Cria da favela do Rodo, que fica em Santa Cruz, bairro da Zona Oeste do Rio de Janeiro, MC Poze tem apenas 23 anos e já emplacou diversos hits antes deste álbum. Em 2021, dois dos dez clipes mais vistos no YouTube no Brasil foram dele: “Vida Louca” e “A Cara do Crime (Nós Incomoda)”, sendo o único a ter duas músicas no ranking.

Com este álbum não foi diferente: O Sábio já conta três clipes que estão em “músicas em alta” da plataforma há sete dias consecutivos, desde o dia seguinte ao lançamento. Em #1, “Pesadão”, com participação de MC Cabelinho e de Bielzin, em #2, “Talvez” e em #3, “Tropa do Mantém”, com participações de Raffé e Orochi.

“Ser sábio pra mim é ter a inteligência de conseguir sair de uma situação ruim e se superar pra poder proporcionar uma vida melhor pra sua família, pros seus amigos, pra sua comunidade”, disse MC Poze do Rodo em vídeo teaser do álbum no Spotify.

Álbum visual

Já adiantando o verso de “Talvez”, “favelado tem que juntar com favelado pra fazer acontecer”, todas as músicas de O Sábio têm participações e apenas uma tem um único feat. Nas colaborações, nomes como João Gomes, MC Cabelinho, Orochi, Bielzin, Oruam, Borges, Major RD e muitos outros estão presentes. No teaser do álbum, no Spotify, em que aparece uma série de vídeos curtos de Poze falando, ele conta um pouco sobre cada participação, dizendo o que o levou a chamar tais artistas para os trabalhos musicais.

O Sábio vai fundo no conceito de álbum visual. O conjunto dos clipes, a julgar pelos quatro que já foram lançados, vai traçar uma história de vivência periférica. As imagens mostram, sobretudo, a tensão entre a polícia, o tráfico e a perseverança em tentar ter uma vida com melhores condições.
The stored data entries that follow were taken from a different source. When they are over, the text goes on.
Lemma updateChildHours_clamps_witness :
  exists c',
    nth_error (updateChildHours (Fin 2) (Fin 600) SAMPLE_CHILDREN) 1
    = Some c' /\
    Child.hoursUsed c' = Fin 600 /\
    Js.le (Fin 0) (Child.hoursUsed c') = true /\
    (FundingScheme.hoursPerYear eligible_2yr <? Child.hoursUsed c')%js = true.
Proof.
  destruct (updateChildHours_clamps SAMPLE_CHILDREN (Fin 2) (Fin 600) 1%nat
              (Child.mk (Fin 2) "Oliver Smith" "2023-06-20" "eligible_2yr"
                 (week 5 5 5 0 0) (Fin 180) true) eq_refl)
    as (c' & Hnth & _ & Hupd).
  exists c'. split; [exact Hnth|].
  destruct (Hupd eq_refl) as (Hc & Hpos & _ & _ & Hcap).
  split; [rewrite Hc; reflexivity|].
  split; [apply Hpos; discriminate|].
  apply (Hcap eligible_2yr); [right; left; reflexivity | reflexivity].
Defined.

(** ** Summary *)








(** ** Optimisation suggestions *)

(** After week 37 of the term the estimate stays at week 38. *)
Lemma getCurrentTermWeek_last (today : Z) :
  (termStart + 37 * 604800000 <= today)%Z -> getCurrentTermWeek today = 38%Z.
Proof.
  intro H. unfold getCurrentTermWeek.
  change (7 * 24 * 60 * 60 * 1000)%Z with 604800000%Z.
  assert (37 <= (today - termStart) / 604800000)%Z.
  { apply Z.div_le_lower_bound; lia. }
  lia.
Qed.

(** With no week left, a shortfall on a catalogued scheme is divided by
    zero: the recommended increase is [Infinity]. *)
Lemma shortfall_per_week_no_weeks (hpy projected : jsnum) :
  hpy = Fin 570 \/ hpy = Fin 1140 ->
  (projected <? hpy * Fin (85 # 100))%js = true ->
  Js.ceil ((hpy - projected) / Fin 0)%js = PInf.
Proof.
  intros Hh Hlt.
  assert (Hgen : forall h, 0 <= h ->
            (projected <? Fin h * Fin (85 # 100))%js = true ->
            Js.ceil ((Fin h - projected) / Fin 0)%js = PInf).
  { intros h Hpos Hfire.
    destruct projected as [p| | |]; simpl in Hfire; try discriminate;
      [|reflexivity].
    apply Qltb_lt in Hfire.
    assert (Hsf : 0 < h + - p) by lra.
    unfold Js.sub. simpl.
    rewrite Qeq_bool_false by lra.
    apply Qltb_lt in Hsf. now rewrite Hsf. }
  destruct Hh as [-> | ->]; apply Hgen; try exact Hlt; discriminate.
Qed.

Section Advisor.
Variable weeksRemaining : jsnum.
Variable providerSettings : ProviderSettings.t.

(** One round of the loop appends to the suggestions, the
    under-utilisation warning among them when its condition fires. *)
Lemma optimisations_step_appends
    (child : Child.t) (s : FundingScheme.t)
    (suggestions : list Suggestion.t) :
  In (Child.entitlement child, s) FUNDING_SCHEMES ->
  exists added,
    optimisations_step weeksRemaining providerSettings child suggestions
    = Ok (suggestions ++ added) /\
    ((projectedUsage weeksRemaining child
      <? FundingScheme.hoursPerYear s * Fin (85 # 100))%js = true ->
     In (underUtilisation weeksRemaining child (FundingScheme.hoursPerYear s))
        added).
Proof.
  intro Hin.
  destruct (catalogued_cases _ s Hin) as (Hl & _ & _).
  assert (Hcat : is_catalogued (Child.entitlement child)).
  { unfold is_catalogued. apply in_map_iff. now exists (Child.entitlement child, s). }
  unfold optimisations_step.
  destruct (calculateFundedWeeklyHours_catalogued _
              (Child.stretchedOption child)
              (ProviderSettings.operatingWeeks providerSettings) Hcat)
    as [fw ->].
  destruct (calculateFundedWeeklyHours_catalogued _ true
              (ProviderSettings.operatingWeeks providerSettings) Hcat)
    as [sw ->].
  rewrite Hl. simpl bind.
  set (under := underUtilisation weeksRemaining child
                  (FundingScheme.hoursPerYear s)).
  set (fires := (projectedUsage weeksRemaining child
                 <? FundingScheme.hoursPerYear s * Fin (85 # 100))%js).
  destruct fires;
    destruct (weeklyBooked child >? fw + Fin 2)%js;
    destruct (negb (Child.stretchedOption child)
              && (weeklyBooked child >? fw)%js);
    try destruct (sw >=? weeklyBooked child * Fin (9 # 10))%js;
    rewrite <- ?app_assoc;
    (eexists; split;
     [ first [ reflexivity | rewrite app_nil_r; reflexivity ]
     | intro Hf; first [ discriminate Hf | now left ] ]).
Qed.

(** The whole loop, for a roster of catalogued entitlements. *)
Lemma optimisations_loop (children : list Child.t) :
  Forall (fun c => is_catalogued (Child.entitlement c)) children ->
  forall suggestions,
  exists added,
    forEach (fun suggestions child =>
               optimisations_step weeksRemaining providerSettings child
                 suggestions)
            children suggestions
    = Ok (suggestions ++ added) /\
    forall child s,
      In child children ->
      In (Child.entitlement child, s) FUNDING_SCHEMES ->
      (projectedUsage weeksRemaining child
       <? FundingScheme.hoursPerYear s * Fin (85 # 100))%js = true ->
      In (underUtilisation weeksRemaining child
            (FundingScheme.hoursPerYear s))
         added.
Proof.
  induction 1 as [|c cs Hc _ IH]; intro suggestions.
  - exists []. simpl. rewrite app_nil_r. split; [reflexivity|].
    intros child s [].
  - destruct (is_catalogued_In _ Hc) as [sc Hsc].
    destruct (optimisations_step_appends c sc suggestions Hsc)
      as (added1 & Hstep & Hunder).
    destruct (IH (suggestions ++ added1)) as (added2 & Hrest & Hin2).
    exists (added1 ++ added2). simpl. rewrite Hstep. simpl bind.
    rewrite Hrest, app_assoc. split; [reflexivity|].
    intros child s [<-|Hin] Hs Hfire; apply in_or_app.
    + left.
      destruct (optimisations_step_appends c s suggestions Hs)
        as (added1' & Hstep' & Hunder').
      rewrite Hstep in Hstep'. inversion Hstep' as [Heq].
      apply app_inv_head in Heq. subst added1'. now apply Hunder'.
    + right. now apply (Hin2 child s).
Qed.
End Advisor.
Com inspirações em sua trajetória pessoal, Poze mostra um jovem que tenta ganhar a vida como camelô, mas é impedido quando “o rapa” – forma que os policiais que apreendem mercadorias geralmente são chamados no Rio – joga no chão os produtos que ele e outras pessoas vendiam numa feira ou num calçadão – em que a paisagem poderia pertencer a qualquer bairro pobre do Rio de Janeiro.

História do personagem

Seguindo nos vídeos, o personagem sonha em ser cantor, só que é ridicularizado em enquadros que sofre da polícia. Com o tempo, acaba se rendendo ao crime, que parece compensar até certo momento, em que viver bem significa algo como comprar “kit festa” de salgadinhos, Coca-Cola e cerveja, além da ostentação que, na verdade, traduz uma vitória pessoal e coletiva.

Nesse caminho, os policiais até negociam com ele, mas só quando os convêm. Até que o personagem é baleado quando, em uma festa da comunidade, a polícia invade e atira também em moradores. No último clipe liberado até então, no hospital, é denunciado para a polícia.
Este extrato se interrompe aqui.